- Born: July 30, 1982 (age 44) Pori, Finland
- Height: 188 cm (6 ft 2 in)
- Weight: 84 kg (185 lb; 13 st 3 lb)
- Position: Forward
- Shot: Left
- NHL draft: Undrafted
- Playing career: 2001–2004

= Mikko Peltonen =

Mikko Peltonen (born 30 July 1982) is a Finnish former ice hockey forward who also competed in rink bandy. Born in Pori, Finland, he developed through the junior ranks of Ässät.

Peltonen played nine games in the SM-liiga with Ässät across the 2001–02, 2002–03, and 2003–04 seasons, failing to register a point. He also appeared in 39 Mestis games for FPS, Sport, and TuTo, recording 9 goals and 6 assists for 15 points. In addition, he played four Suomi-sarja games for Jokipojat, tallying 3 goals and 1 assist for 4 points.
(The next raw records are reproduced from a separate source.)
Lemma search_off_is_ignored_witness :
  ReadPaginated Sample.Count Sample.Find GoLib.Atoi GoLib.TrimSpace
    GoLib.uuidParseOk ∅ Outage.busyQuery [] None Outage.bareOptions
  = ReadPaginated Sample.Count Sample.Find GoLib.Atoi GoLib.TrimSpace
      GoLib.uuidParseOk ∅ (dropKey "search" Outage.busyQuery) [] None
      Outage.bareOptions.
Proof.
  exact (proj2 (search_off_is_ignored Sample.Count Sample.Find GoLib.Atoi
                  GoLib.TrimSpace GoLib.uuidParseOk ∅ Outage.busyQuery []
                  None Outage.bareOptions (or_introl eq_refl))).
Defined.

Lemma groupby_off_is_ignored_witness :
  ReadPaginated Sample.Count Sample.Find GoLib.Atoi GoLib.TrimSpace
    GoLib.uuidParseOk ∅ Outage.busyQuery [] None Outage.bareOptions
  = ReadPaginated Sample.Count Sample.Find GoLib.Atoi GoLib.TrimSpace
      GoLib.uuidParseOk ∅ (dropKey "groupby" Outage.busyQuery) [] None
      Outage.bareOptions.
Proof.
  exact (proj2 (groupby_off_is_ignored Sample.Count Sample.Find GoLib.Atoi
                  GoLib.TrimSpace GoLib.uuidParseOk ∅ Outage.busyQuery []
                  None Outage.bareOptions (or_introl eq_refl))).
Defined.

Lemma unknown_parameter_is_ignored_witness :
  ReadPaginated Sample.Count Sample.Find GoLib.Atoi GoLib.TrimSpace
    GoLib.uuidParseOk ∅ Outage.busyQuery [] None Sample.plainOptions
  = ReadPaginated Sample.Count Sample.Find GoLib.Atoi GoLib.TrimSpace
      GoLib.uuidParseOk ∅ (dropKey "utm_source" Outage.busyQuery) [] None
      Sample.plainOptions.
Proof.
  apply (unknown_parameter_is_ignored Sample.Count Sample.Find GoLib.Atoi
           GoLib.TrimSpace GoLib.uuidParseOk ∅ Outage.busyQuery [] None
           Sample.plainOptions "utm_source").
  - reflexivity.
  - simpl. intros [H | [H | [H | [H | [H | [H | []]]]]]]; discriminate H.
Defined.

Lemma visiting_order_is_immaterial_witness :
  sameUpToOrder
    (filterLoop GoLib.Atoi GoLib.TrimSpace GoLib.uuidParseOk Sample.types
       [("page", ["2"]); ("filter[status]", ["active"]);
        ("filter[jumlah]", ["1, x,3"])]
       ([], false))
    (filterLoop GoLib.Atoi GoLib.TrimSpace GoLib.uuidParseOk Sample.types
       [("filter[status]", ["active"]); ("page", ["2"]);
        ("filter[jumlah]", ["1, x,3"])]
       ([], false)).
Proof.
  apply (visiting_order_is_immaterial Sample.Count Sample.Find GoLib.Atoi
           GoLib.TrimSpace GoLib.uuidParseOk ∅
           [("page", ["2"]); ("filter[status]", ["active"]);
            ("filter[jumlah]", ["1, x,3"])]
           [("filter[status]", ["active"]); ("page", ["2"]);
            ("filter[jumlah]", ["1, x,3"])]
           [] None Sample.plainOptions).
  apply perm_swap.
Defined.

Lemma invalid_filter_has_a_cause_witness :
  exists field value rest part,
    field <> ""
    /\ In (filterKey field, value :: rest) Sample.badFilterQuery
    /\ In part (filterParts GoLib.TrimSpace value)
    /\ failsCoercion GoLib.Atoi GoLib.uuidParseOk
         (declaredType (effectiveTypes ∅ Sample.plainOptions) field) part.
Proof.
  apply (invalid_filter_has_a_cause Sample.Count Sample.Find GoLib.Atoi
           GoLib.TrimSpace GoLib.uuidParseOk ∅ Sample.badFilterQuery []
           None Sample.plainOptions {| Data := Some []; Meta := Some ∅ |}).
  vm_compute. reflexivity.
Defined.

Lemma engine_errors_propagate_witness :
  result (ReadPaginated Outage.Count Sample.Find GoLib.Atoi GoLib.TrimSpace
            GoLib.uuidParseOk ∅ Sample.groupQuery [] None
            Sample.plainOptions)
  = Returned ({| Data := None; Meta := None |},
              Some (EngineError "connection refused"))
  /\ result (ReadPaginated Sample.Count Outage.Find GoLib.Atoi
               GoLib.TrimSpace GoLib.uuidParseOk ∅ Sample.groupQuery []
               None Sample.plainOptions)
     = Returned ({| Data := None; Meta := None |},
                 Some (EngineError "relation does not exist")).
Proof.
  split.
  - pose proof (engine_errors_propagate Outage.Count Sample.Find GoLib.Atoi
                  GoLib.TrimSpace GoLib.uuidParseOk ∅ Sample.groupQuery []
                  [] None Sample.plainOptions
                  ltac:(vm_compute; reflexivity)) as H.
    cbv zeta in H. destruct H as [Hcount _].
    exact (proj1 (Hcount "connection refused" eq_refl)).
  - pose proof (engine_errors_propagate Sample.Count Outage.Find GoLib.Atoi
                  GoLib.TrimSpace GoLib.uuidParseOk ∅ Sample.groupQuery []
                  [] None Sample.plainOptions
                  ltac:(vm_compute; reflexivity)) as H.
    cbv zeta in H. destruct H as [_ Hfind].
    exact (proj1 (Hfind 48 "relation does not exist" eq_refl eq_refl)).
Defined.

Lemma success_assembles_result_witness :
  exists meta,
    result (ReadPaginated Sample.Count Sample.Find GoLib.Atoi
              GoLib.TrimSpace GoLib.uuidParseOk ∅ Sample.groupQuery [] None
              Sample.plainOptions)
    = Returned ({| Data := Some ["keyboard"; "mouse"];
                   Meta := Some {[ "pagination" := meta ]} |}, None)
    /\ page meta = 1 /\ pageSize meta = 10 /\ total meta = 48.
Proof.
  exact (success_assembles_result Sample.Count Sample.Find GoLib.Atoi
           GoLib.TrimSpace GoLib.uuidParseOk ∅ Sample.groupQuery [] []
           None Sample.plainOptions 48 (Some ["keyboard"; "mouse"])
           ltac:(vm_compute; reflexivity) eq_refl eq_refl).
Defined.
In rink bandy, Peltonen played five seasons in the Finnish Rink Bandy Championship. He appeared in 98 league games, recording 181 goals and 131 assists for a total of 312 points.

== Personal life ==

Since 2014, Peltonen has been engaged to Swedish singer Pandora (Anneli Magnusson). The couple met in 2013. They share a home in Vantaa, while Magnusson also maintains a residence in Sweden, where she lives with her son. Peltonen works as a regional manager for Dressmann and also serves as Pandora's tour DJ.